**Activity:** Wherever a line of the records contains "content", copy that line.

**Dataset excerpts:**
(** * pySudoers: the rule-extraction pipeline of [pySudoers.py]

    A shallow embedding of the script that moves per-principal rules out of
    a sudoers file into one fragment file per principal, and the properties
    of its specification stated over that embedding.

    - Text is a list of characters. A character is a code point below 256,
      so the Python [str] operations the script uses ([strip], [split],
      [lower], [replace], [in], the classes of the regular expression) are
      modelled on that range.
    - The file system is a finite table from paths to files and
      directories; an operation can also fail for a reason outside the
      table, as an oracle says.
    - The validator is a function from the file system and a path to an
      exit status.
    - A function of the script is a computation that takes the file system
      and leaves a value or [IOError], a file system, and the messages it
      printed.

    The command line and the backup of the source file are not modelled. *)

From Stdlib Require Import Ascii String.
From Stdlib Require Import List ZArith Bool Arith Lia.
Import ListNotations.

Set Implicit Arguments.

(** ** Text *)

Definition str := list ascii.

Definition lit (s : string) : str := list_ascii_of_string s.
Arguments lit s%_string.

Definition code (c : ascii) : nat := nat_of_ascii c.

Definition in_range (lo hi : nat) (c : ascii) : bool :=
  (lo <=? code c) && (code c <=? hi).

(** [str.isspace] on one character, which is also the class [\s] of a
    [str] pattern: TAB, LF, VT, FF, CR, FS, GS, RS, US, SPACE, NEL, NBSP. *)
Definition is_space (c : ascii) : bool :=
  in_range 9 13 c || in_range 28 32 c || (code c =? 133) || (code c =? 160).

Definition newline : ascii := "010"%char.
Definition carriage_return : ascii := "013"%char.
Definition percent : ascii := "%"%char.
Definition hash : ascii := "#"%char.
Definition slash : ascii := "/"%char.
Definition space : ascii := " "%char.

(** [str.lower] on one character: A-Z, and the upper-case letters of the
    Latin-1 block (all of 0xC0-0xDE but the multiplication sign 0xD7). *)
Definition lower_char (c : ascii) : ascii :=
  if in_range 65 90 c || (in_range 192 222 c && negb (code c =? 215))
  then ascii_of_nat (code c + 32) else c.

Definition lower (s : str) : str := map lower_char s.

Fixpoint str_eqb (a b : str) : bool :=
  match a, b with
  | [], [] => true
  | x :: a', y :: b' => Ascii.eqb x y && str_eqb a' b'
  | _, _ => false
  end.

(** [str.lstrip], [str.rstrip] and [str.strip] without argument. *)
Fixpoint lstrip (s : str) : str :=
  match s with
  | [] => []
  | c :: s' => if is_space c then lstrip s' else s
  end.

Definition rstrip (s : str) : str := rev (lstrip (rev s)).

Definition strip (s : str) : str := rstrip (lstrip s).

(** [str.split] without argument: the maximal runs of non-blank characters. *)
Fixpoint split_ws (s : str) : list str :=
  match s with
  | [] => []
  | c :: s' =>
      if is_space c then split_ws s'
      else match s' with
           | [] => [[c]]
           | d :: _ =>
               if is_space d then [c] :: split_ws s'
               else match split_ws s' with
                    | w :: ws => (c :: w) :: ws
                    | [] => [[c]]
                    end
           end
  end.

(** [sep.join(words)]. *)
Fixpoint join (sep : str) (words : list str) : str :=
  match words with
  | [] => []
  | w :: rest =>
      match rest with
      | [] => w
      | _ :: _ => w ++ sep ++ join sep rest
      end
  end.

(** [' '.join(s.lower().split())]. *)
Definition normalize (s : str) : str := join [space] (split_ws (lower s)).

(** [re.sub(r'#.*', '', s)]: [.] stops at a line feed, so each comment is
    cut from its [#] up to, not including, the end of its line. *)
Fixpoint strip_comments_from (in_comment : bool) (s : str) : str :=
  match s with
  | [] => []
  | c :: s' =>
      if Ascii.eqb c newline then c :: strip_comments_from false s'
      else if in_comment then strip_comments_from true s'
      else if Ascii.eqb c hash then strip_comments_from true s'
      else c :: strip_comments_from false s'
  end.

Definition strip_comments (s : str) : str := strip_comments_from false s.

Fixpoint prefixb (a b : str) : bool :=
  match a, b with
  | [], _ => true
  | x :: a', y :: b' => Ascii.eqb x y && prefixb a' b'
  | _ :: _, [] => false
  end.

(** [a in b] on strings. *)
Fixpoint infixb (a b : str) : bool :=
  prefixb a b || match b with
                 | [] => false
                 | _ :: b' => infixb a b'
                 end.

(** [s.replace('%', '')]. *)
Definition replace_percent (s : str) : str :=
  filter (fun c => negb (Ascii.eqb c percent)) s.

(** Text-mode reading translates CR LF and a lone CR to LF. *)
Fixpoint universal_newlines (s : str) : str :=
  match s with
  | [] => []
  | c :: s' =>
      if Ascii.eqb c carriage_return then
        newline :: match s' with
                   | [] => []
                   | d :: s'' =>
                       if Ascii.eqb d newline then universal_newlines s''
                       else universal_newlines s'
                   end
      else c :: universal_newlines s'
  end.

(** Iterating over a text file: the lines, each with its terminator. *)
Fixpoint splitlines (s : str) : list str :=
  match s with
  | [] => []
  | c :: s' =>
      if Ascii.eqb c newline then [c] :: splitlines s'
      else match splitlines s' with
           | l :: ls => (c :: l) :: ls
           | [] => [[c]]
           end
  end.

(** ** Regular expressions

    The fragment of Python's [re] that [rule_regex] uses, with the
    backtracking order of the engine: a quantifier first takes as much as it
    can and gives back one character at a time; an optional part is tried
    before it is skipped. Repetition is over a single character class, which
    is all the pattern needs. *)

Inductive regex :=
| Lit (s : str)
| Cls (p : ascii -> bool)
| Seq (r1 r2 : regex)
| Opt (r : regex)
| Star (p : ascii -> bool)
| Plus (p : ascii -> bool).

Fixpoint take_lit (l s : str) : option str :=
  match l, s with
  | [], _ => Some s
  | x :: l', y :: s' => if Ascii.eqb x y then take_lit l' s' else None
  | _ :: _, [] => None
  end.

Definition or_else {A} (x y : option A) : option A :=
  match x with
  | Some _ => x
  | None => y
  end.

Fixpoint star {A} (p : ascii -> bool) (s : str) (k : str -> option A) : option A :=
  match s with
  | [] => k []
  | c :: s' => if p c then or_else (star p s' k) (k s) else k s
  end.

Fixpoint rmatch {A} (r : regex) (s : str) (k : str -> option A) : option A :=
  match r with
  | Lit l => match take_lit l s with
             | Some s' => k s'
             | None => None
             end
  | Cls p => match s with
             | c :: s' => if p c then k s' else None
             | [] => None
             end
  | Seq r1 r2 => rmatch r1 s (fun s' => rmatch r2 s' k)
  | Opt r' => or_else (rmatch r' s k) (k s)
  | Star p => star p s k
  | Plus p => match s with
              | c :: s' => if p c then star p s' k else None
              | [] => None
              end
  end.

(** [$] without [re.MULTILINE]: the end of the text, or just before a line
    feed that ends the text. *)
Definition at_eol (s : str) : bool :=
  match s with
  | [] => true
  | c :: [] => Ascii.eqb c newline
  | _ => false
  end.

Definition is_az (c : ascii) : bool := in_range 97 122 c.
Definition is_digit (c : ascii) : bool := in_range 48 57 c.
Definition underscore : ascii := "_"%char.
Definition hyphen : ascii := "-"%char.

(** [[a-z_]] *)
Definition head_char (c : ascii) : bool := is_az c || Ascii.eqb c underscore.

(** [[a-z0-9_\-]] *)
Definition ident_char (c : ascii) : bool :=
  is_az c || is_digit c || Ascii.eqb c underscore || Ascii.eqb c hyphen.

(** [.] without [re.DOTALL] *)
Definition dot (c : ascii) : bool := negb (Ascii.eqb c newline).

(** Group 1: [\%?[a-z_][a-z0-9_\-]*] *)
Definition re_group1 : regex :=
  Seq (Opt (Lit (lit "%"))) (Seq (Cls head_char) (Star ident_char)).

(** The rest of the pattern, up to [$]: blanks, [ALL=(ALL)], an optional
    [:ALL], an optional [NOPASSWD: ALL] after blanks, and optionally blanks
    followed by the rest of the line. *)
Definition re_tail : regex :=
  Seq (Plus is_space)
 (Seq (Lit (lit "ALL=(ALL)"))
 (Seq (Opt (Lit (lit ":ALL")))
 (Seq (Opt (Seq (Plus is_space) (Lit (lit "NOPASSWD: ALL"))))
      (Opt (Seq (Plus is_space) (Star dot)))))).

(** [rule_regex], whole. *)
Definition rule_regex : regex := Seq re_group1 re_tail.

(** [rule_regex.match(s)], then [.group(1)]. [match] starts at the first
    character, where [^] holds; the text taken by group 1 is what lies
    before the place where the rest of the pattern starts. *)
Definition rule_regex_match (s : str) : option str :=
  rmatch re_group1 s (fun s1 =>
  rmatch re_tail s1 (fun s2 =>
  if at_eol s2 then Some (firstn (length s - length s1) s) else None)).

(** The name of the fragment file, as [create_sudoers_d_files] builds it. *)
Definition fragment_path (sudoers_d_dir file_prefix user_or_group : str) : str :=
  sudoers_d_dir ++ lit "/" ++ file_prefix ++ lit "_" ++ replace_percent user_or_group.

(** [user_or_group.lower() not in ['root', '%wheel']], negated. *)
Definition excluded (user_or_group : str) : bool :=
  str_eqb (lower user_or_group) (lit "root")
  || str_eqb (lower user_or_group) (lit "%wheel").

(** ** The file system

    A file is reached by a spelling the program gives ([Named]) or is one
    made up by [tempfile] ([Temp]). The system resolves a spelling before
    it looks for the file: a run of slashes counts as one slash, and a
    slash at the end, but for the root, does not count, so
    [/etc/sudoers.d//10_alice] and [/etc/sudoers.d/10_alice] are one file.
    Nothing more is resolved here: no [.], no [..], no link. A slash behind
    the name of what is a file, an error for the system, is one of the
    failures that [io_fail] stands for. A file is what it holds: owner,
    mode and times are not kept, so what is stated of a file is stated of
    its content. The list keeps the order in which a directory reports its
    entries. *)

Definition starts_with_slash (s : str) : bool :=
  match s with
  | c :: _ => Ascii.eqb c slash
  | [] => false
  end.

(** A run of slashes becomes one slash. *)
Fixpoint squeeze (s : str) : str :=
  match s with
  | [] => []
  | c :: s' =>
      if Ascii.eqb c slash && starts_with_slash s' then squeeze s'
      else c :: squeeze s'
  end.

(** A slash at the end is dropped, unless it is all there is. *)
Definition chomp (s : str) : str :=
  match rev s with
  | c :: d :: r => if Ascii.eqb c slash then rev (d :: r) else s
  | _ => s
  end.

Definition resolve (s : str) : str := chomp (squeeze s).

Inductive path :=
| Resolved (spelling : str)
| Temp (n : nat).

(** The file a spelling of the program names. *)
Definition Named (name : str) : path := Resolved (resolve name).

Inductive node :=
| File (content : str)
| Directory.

**Reply:**
    its content. The list keeps the order in which a directory reports its
| File (content : str)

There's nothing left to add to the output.